Collected data:
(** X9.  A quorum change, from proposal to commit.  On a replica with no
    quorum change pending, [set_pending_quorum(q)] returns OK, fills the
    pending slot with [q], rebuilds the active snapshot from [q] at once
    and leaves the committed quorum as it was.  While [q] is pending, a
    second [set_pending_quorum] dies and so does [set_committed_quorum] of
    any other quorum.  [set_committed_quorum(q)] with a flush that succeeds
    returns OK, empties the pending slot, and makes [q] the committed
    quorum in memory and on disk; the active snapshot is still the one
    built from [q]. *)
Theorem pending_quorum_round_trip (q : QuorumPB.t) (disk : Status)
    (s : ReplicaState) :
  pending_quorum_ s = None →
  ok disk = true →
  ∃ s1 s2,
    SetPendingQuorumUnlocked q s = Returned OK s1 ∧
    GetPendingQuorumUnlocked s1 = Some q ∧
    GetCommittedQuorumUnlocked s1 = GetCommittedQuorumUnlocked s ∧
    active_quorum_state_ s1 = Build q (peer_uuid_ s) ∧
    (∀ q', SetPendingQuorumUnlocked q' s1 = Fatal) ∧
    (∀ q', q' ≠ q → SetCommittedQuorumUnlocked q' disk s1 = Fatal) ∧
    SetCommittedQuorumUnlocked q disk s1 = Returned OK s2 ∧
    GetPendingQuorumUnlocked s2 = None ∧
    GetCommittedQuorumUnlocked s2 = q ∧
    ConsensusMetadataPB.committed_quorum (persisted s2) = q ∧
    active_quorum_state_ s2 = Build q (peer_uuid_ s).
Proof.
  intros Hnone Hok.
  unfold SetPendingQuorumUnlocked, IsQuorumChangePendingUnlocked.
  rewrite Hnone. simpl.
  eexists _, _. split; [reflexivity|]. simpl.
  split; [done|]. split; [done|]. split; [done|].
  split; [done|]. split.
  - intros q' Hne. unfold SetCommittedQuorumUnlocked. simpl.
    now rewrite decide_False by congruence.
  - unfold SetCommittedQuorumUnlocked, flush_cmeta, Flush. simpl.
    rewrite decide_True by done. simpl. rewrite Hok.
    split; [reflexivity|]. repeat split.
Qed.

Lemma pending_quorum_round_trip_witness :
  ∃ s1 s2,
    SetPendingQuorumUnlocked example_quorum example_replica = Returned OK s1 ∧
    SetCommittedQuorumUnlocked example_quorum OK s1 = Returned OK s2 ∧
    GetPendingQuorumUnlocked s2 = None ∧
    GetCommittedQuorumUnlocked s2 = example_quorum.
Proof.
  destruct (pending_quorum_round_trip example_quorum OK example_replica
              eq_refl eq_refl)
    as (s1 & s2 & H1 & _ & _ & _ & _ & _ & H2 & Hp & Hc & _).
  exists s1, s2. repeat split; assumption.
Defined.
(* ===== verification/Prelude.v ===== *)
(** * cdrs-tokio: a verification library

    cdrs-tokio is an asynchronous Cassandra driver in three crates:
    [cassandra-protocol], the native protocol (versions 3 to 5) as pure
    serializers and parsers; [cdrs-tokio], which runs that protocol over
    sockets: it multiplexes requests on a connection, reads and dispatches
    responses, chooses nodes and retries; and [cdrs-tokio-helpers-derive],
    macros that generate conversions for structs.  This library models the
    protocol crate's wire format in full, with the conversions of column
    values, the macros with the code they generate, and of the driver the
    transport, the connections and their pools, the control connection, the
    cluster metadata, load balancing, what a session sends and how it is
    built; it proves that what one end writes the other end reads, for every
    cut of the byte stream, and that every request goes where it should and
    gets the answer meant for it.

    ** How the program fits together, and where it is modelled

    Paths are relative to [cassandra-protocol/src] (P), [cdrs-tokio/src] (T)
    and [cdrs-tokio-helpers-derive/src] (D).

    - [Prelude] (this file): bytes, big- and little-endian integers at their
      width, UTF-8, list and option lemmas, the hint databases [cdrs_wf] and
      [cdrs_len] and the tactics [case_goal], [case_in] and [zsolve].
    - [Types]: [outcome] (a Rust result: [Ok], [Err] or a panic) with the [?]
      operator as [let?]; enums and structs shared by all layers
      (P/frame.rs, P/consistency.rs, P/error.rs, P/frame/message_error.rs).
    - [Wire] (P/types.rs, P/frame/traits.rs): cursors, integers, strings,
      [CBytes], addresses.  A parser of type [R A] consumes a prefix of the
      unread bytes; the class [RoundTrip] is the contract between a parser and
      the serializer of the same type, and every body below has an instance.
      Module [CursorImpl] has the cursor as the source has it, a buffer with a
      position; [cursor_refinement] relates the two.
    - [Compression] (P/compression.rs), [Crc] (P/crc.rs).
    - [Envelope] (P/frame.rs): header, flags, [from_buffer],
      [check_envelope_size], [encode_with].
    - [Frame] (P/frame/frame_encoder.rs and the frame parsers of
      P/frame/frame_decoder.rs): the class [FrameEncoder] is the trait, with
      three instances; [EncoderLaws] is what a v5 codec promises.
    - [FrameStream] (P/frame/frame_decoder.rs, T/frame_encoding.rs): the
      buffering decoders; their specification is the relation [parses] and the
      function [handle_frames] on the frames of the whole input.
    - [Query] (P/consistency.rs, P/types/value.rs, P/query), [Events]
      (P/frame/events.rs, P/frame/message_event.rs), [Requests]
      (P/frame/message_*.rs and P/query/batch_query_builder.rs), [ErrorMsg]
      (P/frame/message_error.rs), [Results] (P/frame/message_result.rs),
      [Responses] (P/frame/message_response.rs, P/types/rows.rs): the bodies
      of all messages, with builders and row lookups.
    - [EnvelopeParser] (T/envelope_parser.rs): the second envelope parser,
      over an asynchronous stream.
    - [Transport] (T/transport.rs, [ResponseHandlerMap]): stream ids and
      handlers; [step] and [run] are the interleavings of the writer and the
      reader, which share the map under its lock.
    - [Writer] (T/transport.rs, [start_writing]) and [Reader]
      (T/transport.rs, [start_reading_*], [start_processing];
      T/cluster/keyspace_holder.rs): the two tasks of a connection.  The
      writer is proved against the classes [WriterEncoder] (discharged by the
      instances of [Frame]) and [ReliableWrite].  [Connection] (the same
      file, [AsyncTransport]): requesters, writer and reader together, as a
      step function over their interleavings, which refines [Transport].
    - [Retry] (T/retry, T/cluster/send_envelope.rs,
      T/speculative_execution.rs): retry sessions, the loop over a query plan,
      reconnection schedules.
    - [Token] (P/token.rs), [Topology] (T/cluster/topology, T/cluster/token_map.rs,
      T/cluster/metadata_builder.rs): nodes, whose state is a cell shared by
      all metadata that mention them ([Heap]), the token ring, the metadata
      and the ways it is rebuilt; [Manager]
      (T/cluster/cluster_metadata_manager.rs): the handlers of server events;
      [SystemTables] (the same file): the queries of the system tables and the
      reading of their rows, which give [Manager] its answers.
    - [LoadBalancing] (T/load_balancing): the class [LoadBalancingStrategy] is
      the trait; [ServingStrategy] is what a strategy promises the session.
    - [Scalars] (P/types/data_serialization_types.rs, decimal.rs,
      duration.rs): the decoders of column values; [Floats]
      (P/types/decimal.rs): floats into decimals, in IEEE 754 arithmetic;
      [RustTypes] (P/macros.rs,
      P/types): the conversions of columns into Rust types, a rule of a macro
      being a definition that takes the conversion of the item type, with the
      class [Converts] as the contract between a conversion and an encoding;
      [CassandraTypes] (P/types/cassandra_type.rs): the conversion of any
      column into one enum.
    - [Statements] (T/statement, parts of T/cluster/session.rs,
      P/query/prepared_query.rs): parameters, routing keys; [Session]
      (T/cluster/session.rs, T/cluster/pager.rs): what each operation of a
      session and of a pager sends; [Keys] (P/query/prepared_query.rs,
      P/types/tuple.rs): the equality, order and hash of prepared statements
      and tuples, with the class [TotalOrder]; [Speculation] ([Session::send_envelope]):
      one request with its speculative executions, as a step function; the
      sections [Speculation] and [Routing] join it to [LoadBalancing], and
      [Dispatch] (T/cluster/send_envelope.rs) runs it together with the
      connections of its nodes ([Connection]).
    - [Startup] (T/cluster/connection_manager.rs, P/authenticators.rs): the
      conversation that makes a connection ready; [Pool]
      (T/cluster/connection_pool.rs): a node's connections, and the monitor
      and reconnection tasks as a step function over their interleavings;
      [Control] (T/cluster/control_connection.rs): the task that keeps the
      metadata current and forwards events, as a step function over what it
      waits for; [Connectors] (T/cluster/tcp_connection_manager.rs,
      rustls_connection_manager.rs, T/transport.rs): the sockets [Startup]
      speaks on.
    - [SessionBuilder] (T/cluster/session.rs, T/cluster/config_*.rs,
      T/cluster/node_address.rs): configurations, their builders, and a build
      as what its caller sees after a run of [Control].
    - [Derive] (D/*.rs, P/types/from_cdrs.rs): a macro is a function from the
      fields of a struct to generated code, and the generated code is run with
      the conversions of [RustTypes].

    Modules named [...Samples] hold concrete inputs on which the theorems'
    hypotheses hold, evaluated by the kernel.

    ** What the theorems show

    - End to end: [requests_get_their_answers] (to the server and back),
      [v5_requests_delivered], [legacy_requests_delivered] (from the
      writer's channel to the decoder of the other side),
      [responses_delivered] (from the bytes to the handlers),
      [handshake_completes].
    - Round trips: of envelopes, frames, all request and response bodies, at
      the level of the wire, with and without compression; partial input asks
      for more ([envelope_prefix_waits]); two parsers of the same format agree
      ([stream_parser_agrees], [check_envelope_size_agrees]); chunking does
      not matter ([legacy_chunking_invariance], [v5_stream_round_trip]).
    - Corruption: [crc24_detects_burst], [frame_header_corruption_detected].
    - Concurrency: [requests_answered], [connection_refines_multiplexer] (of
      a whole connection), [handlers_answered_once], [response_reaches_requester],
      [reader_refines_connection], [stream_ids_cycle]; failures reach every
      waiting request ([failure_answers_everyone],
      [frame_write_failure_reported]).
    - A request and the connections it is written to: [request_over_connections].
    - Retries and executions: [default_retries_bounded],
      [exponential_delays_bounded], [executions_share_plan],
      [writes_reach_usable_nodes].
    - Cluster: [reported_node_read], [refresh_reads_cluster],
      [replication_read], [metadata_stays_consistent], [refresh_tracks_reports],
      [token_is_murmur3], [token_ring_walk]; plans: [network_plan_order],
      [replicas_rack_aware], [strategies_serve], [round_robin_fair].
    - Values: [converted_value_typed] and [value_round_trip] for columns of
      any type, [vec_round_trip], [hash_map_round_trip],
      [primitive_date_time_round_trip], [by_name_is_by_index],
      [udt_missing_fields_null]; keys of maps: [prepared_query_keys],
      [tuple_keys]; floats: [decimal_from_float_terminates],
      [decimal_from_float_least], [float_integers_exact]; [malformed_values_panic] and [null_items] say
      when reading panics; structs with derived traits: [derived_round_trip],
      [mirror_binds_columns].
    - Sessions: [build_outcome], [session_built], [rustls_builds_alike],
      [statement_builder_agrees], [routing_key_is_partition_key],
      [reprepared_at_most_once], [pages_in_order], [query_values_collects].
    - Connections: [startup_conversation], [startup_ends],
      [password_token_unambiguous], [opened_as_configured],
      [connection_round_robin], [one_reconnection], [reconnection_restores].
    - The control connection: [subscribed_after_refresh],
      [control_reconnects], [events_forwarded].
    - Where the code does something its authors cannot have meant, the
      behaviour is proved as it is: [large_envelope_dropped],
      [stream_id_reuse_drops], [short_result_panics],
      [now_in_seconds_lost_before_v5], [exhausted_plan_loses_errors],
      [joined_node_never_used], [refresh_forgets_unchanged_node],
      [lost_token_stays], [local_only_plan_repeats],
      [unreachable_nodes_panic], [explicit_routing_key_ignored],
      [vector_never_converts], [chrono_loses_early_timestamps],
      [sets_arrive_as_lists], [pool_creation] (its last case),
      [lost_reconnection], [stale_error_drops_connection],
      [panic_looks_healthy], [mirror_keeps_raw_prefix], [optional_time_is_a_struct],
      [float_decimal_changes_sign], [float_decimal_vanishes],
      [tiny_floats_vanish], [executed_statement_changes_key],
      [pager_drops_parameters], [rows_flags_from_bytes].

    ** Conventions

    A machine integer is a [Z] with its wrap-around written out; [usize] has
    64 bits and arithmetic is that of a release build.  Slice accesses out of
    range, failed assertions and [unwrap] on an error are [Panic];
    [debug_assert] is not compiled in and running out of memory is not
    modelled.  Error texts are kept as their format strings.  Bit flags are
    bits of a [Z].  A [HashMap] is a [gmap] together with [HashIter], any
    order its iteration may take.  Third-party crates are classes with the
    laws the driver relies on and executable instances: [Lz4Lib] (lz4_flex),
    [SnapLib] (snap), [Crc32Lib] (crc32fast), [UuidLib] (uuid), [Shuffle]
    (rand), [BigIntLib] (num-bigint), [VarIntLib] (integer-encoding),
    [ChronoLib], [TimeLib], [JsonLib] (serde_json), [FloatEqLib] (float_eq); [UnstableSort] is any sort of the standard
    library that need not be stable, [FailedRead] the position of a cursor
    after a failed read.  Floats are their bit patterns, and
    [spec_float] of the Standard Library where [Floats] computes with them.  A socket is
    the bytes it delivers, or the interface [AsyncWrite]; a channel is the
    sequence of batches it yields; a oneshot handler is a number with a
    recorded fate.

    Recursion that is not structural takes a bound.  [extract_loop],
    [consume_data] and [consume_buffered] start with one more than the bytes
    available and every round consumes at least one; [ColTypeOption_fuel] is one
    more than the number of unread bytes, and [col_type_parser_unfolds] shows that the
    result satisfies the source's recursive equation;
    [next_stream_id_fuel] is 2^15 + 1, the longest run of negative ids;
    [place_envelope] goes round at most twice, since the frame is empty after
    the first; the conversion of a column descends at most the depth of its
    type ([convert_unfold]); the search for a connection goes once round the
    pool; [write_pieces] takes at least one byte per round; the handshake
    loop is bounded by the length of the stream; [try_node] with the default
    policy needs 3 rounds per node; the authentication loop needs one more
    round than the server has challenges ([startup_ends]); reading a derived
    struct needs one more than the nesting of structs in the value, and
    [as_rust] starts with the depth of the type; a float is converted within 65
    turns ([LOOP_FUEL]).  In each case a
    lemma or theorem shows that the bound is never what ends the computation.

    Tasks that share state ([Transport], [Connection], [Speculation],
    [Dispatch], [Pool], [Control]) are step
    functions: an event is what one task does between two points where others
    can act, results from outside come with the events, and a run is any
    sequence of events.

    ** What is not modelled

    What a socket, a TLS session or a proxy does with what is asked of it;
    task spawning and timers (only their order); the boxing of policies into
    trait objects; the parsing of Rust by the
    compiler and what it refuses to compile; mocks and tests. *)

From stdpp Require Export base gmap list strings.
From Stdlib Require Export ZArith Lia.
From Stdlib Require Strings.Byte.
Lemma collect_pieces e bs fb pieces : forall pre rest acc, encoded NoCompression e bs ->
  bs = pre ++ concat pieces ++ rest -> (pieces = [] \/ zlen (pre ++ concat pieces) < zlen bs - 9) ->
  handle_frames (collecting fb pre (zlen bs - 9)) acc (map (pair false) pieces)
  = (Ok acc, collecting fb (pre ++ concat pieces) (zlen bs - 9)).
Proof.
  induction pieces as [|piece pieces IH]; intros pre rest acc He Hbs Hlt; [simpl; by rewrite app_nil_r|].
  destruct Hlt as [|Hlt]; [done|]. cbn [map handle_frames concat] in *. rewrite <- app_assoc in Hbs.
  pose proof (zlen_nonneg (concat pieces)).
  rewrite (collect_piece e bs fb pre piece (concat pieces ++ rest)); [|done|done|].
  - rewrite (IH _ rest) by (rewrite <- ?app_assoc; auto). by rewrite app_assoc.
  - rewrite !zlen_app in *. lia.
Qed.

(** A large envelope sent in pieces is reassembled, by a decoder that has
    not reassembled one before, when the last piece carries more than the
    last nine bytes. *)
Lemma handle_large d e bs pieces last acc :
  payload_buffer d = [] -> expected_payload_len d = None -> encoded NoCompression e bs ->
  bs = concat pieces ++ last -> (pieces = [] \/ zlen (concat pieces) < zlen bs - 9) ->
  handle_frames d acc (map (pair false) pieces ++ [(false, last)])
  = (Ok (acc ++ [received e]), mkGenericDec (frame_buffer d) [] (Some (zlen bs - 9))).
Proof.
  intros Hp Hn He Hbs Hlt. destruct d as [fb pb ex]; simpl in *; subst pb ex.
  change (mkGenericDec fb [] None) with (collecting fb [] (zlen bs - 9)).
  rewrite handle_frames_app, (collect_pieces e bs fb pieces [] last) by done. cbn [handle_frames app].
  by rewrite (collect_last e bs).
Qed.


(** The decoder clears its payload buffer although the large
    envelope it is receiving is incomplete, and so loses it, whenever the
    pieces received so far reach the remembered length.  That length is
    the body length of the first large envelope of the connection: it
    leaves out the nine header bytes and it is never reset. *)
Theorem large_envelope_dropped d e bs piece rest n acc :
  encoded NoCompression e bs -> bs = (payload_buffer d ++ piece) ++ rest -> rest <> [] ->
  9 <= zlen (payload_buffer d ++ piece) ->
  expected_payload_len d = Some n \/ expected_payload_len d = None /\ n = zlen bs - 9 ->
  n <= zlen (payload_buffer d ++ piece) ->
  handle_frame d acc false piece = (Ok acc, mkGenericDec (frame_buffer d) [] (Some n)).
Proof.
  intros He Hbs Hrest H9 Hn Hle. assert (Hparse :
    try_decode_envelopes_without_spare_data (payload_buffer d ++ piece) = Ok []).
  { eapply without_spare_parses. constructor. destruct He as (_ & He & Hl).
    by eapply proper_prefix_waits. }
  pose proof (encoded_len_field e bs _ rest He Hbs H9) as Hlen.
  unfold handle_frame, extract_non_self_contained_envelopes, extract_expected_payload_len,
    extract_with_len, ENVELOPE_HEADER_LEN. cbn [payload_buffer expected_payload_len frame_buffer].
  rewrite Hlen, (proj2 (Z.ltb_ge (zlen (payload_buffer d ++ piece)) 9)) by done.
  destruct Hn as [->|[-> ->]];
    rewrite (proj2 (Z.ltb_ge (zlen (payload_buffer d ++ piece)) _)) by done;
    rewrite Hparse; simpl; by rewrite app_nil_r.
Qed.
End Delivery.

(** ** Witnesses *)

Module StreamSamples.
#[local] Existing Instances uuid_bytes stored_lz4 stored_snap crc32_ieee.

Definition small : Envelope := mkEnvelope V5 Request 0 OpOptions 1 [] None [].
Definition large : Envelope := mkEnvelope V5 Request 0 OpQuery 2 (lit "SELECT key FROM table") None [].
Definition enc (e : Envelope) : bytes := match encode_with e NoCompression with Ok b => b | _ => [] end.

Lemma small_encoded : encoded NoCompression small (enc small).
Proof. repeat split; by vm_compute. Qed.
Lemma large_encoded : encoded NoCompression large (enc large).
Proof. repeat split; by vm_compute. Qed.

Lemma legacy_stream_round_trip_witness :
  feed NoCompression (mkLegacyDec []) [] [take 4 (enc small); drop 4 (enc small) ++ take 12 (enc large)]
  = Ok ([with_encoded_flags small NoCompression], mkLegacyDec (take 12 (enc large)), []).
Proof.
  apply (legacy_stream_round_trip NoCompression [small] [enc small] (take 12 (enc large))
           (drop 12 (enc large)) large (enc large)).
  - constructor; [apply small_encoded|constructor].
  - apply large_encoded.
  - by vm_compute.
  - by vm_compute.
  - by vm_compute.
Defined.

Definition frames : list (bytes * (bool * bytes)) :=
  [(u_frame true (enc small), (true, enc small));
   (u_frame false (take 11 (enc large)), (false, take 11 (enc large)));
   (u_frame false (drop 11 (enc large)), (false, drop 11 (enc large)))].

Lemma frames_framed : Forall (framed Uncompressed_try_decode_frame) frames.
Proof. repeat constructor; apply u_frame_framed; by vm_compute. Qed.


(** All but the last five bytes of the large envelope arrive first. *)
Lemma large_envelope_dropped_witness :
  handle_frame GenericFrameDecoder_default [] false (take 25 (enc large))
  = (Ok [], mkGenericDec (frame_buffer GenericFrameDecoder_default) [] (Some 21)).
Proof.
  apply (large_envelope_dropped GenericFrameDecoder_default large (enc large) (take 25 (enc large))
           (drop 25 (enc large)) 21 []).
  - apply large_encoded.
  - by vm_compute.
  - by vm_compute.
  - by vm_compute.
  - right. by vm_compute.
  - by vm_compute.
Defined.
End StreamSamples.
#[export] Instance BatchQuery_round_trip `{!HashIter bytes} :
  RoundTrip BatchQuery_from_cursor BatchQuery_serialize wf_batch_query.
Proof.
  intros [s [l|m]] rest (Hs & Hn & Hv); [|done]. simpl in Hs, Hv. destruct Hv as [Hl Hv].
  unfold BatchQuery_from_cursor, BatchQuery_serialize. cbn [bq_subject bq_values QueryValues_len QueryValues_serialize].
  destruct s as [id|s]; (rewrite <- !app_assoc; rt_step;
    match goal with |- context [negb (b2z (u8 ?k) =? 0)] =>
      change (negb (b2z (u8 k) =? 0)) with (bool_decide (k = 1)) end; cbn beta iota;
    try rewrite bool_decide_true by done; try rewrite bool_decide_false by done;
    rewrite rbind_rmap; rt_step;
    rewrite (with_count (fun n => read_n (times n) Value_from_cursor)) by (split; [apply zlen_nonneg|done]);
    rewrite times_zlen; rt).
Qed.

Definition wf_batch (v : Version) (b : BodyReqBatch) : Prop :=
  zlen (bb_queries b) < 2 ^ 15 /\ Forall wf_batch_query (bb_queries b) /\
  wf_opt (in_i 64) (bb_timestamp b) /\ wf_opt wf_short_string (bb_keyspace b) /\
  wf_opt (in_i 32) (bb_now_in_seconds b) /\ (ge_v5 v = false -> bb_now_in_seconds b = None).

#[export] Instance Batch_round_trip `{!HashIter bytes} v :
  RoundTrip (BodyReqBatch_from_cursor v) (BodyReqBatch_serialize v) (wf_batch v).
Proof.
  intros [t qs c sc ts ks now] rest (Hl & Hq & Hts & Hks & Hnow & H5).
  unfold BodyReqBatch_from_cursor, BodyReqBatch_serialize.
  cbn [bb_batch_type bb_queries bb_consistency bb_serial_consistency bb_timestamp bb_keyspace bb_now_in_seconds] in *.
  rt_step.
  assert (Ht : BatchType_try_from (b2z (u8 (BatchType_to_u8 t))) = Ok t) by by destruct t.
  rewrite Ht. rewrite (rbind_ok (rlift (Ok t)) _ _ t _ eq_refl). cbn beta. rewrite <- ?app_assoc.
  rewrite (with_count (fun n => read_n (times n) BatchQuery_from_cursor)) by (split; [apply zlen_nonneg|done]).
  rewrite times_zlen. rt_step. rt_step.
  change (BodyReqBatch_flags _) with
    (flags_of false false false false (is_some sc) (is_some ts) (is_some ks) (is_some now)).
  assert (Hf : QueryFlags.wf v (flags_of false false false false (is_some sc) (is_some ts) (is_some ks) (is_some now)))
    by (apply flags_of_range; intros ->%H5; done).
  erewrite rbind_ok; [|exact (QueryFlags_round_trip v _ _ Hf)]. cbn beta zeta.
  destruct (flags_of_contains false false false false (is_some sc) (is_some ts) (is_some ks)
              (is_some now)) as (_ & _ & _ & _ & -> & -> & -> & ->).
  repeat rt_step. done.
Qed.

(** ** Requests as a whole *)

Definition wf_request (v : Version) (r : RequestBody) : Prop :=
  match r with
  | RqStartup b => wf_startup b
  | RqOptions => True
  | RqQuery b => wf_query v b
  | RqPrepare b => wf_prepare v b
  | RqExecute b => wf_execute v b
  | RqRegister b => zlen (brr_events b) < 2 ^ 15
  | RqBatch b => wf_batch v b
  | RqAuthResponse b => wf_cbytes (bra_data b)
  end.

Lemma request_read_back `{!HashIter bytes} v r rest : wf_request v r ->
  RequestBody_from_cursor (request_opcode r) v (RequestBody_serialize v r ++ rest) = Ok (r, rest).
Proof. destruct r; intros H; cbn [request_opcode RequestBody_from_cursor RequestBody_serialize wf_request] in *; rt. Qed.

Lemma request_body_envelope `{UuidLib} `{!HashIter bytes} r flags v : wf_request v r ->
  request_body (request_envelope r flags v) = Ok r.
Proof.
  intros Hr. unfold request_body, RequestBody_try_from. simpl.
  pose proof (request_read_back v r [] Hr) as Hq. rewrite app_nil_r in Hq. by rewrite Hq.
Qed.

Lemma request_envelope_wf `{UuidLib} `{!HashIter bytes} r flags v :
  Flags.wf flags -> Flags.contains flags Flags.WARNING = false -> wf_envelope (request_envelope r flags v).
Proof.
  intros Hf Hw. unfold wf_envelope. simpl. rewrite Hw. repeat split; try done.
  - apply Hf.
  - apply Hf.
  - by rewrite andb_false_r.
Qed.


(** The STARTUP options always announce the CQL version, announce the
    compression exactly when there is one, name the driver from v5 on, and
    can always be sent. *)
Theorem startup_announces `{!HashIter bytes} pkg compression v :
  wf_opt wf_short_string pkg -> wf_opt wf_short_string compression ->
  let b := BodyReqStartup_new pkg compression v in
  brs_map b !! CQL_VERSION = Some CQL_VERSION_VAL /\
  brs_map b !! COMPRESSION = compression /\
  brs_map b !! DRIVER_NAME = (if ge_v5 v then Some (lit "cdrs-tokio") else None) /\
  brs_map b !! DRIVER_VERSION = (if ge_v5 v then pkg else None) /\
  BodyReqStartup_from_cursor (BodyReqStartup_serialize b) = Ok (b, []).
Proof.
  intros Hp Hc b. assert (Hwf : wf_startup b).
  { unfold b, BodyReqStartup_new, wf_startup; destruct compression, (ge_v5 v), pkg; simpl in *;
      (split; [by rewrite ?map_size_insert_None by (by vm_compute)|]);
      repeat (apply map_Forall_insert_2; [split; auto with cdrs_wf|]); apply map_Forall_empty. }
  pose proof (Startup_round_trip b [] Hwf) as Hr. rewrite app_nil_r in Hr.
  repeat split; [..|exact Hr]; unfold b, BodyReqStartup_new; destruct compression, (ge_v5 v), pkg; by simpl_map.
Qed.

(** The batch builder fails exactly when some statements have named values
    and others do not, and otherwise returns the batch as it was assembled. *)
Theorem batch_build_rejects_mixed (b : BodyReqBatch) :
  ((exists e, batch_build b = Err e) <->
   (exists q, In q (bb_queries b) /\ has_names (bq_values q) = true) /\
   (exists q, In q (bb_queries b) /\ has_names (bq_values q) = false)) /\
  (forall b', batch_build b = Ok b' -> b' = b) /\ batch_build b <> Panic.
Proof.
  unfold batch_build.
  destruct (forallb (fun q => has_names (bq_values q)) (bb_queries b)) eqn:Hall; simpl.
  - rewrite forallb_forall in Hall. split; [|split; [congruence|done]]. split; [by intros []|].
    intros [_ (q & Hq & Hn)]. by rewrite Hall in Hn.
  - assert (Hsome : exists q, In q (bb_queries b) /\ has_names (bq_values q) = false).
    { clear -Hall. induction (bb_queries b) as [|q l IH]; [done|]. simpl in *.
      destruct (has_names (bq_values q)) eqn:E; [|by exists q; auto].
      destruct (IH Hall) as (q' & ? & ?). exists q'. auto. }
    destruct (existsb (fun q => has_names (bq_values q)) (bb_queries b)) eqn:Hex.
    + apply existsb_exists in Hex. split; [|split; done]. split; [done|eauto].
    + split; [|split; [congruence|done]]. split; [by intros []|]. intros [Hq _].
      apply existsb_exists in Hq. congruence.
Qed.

§ **Exercise details**:
From the data above, output exactly the lines between the one containing "buffering decoders; their" and the one containing "- [EnvelopeParser] (T/envelope_parser.rs): the", counting both of them.

§ **Problem solution**:
      buffering decoders; their specification is the relation [parses] and the
      function [handle_frames] on the frames of the whole input.
    - [Query] (P/consistency.rs, P/types/value.rs, P/query), [Events]
      (P/frame/events.rs, P/frame/message_event.rs), [Requests]
      (P/frame/message_*.rs and P/query/batch_query_builder.rs), [ErrorMsg]
      (P/frame/message_error.rs), [Results] (P/frame/message_result.rs),
      [Responses] (P/frame/message_response.rs, P/types/rows.rs): the bodies
      of all messages, with builders and row lookups.
    - [EnvelopeParser] (T/envelope_parser.rs): the second envelope parser,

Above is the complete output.